→ Recorded data
—————
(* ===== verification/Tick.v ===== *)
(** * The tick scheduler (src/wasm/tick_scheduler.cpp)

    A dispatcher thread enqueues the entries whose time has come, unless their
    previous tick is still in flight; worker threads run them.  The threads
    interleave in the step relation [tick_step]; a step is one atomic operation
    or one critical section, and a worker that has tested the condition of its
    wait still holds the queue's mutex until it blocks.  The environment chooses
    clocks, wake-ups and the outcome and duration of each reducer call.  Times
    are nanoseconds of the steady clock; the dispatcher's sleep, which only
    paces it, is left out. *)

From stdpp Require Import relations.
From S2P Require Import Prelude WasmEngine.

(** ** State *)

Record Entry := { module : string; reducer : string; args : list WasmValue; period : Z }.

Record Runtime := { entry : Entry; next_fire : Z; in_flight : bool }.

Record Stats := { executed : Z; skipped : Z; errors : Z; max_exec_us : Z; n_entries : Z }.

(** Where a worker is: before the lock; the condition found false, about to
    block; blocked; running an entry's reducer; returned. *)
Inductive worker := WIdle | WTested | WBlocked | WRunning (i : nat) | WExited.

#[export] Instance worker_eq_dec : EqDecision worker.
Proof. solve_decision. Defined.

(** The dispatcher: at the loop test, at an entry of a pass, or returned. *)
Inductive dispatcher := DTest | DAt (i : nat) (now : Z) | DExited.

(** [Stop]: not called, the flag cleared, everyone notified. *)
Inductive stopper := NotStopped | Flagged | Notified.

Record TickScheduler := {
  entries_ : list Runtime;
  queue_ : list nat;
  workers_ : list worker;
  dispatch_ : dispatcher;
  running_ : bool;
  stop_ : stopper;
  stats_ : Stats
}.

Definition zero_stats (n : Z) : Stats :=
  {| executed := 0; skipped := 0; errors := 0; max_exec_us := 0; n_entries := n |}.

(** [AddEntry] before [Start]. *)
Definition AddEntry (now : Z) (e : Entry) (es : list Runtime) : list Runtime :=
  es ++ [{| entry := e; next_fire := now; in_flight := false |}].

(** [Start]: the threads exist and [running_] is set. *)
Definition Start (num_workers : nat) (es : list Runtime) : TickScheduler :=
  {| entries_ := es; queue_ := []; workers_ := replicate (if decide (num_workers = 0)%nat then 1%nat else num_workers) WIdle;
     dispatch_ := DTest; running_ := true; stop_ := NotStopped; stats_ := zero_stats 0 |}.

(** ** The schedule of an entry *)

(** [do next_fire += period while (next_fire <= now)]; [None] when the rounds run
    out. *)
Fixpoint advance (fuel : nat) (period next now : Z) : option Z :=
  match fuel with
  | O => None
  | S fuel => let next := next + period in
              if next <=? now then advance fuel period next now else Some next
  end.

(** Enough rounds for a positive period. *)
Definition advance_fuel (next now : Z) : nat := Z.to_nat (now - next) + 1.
—————
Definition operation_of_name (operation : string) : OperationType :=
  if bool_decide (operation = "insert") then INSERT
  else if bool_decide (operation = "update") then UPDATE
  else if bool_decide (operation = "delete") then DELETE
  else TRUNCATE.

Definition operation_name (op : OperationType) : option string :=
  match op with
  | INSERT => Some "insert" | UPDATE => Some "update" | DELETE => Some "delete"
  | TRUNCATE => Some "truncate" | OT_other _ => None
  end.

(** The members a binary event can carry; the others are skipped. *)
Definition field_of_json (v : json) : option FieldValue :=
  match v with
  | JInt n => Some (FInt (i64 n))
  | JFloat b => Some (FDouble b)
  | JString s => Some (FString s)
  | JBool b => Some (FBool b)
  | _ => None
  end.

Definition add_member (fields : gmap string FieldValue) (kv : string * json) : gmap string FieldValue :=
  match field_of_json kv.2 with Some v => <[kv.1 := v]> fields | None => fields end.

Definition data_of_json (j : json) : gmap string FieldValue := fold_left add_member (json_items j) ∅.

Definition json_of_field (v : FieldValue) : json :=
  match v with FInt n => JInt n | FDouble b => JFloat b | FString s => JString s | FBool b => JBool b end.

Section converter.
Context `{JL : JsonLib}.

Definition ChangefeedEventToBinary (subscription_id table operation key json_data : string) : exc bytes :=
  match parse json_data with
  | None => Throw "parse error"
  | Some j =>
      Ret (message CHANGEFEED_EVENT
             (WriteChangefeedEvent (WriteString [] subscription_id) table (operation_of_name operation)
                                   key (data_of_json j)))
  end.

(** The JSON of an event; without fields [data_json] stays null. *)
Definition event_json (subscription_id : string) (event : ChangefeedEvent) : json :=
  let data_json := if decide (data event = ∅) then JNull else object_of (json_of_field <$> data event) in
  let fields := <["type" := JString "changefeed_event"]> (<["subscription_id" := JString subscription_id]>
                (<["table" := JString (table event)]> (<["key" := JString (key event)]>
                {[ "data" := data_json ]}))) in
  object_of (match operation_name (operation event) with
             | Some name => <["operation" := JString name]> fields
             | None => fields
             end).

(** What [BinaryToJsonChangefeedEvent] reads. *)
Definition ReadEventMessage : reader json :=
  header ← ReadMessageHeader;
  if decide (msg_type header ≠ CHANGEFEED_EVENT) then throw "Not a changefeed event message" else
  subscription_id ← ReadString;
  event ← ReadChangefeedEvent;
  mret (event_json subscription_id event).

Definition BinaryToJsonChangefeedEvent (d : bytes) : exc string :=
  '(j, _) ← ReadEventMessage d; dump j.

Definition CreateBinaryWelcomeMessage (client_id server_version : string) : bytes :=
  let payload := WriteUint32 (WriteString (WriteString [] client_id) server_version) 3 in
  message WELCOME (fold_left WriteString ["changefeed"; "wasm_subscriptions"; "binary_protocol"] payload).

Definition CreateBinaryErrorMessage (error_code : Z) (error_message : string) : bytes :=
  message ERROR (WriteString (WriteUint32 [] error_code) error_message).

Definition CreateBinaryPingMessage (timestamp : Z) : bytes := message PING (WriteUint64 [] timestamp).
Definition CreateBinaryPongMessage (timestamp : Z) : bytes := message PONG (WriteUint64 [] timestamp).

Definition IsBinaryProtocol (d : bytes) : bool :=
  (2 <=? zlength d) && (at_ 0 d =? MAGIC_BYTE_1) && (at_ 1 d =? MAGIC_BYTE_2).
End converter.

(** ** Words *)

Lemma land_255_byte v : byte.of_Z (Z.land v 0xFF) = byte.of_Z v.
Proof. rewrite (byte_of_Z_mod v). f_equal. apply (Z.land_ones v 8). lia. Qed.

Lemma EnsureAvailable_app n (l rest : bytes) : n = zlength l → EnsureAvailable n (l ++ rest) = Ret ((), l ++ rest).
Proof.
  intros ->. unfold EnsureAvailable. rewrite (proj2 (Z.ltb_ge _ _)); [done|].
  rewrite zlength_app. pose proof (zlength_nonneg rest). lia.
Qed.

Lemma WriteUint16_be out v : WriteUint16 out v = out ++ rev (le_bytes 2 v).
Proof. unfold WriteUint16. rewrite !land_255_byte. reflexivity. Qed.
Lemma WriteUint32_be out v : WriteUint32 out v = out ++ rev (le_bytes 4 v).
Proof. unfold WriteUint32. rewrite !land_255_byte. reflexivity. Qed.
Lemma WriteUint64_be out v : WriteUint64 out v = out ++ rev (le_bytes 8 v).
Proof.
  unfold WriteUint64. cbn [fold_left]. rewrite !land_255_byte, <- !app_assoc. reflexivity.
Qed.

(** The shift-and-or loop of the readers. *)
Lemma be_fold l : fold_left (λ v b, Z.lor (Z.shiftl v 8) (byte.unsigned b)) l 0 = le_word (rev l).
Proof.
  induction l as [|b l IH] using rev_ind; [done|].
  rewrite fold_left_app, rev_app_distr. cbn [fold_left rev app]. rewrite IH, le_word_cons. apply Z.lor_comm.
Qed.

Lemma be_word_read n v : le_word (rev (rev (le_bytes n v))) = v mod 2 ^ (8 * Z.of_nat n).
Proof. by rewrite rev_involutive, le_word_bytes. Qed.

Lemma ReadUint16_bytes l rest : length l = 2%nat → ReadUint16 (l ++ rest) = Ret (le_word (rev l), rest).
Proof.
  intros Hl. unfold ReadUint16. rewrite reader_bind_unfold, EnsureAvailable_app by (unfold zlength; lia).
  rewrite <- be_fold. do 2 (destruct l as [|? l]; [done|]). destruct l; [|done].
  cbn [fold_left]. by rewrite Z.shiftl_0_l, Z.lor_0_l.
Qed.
—————
→ Task instructions
Print exactly the lines above from the one with "Definition ChangefeedEventToBinary (subscription_id" to the one with "(WriteChangefeedEvent (WriteString []", including both.

→ Answer to this task
Definition ChangefeedEventToBinary (subscription_id table operation key json_data : string) : exc bytes :=
  match parse json_data with
  | None => Throw "parse error"
  | Some j =>
      Ret (message CHANGEFEED_EVENT
             (WriteChangefeedEvent (WriteString [] subscription_id) table (operation_of_name operation)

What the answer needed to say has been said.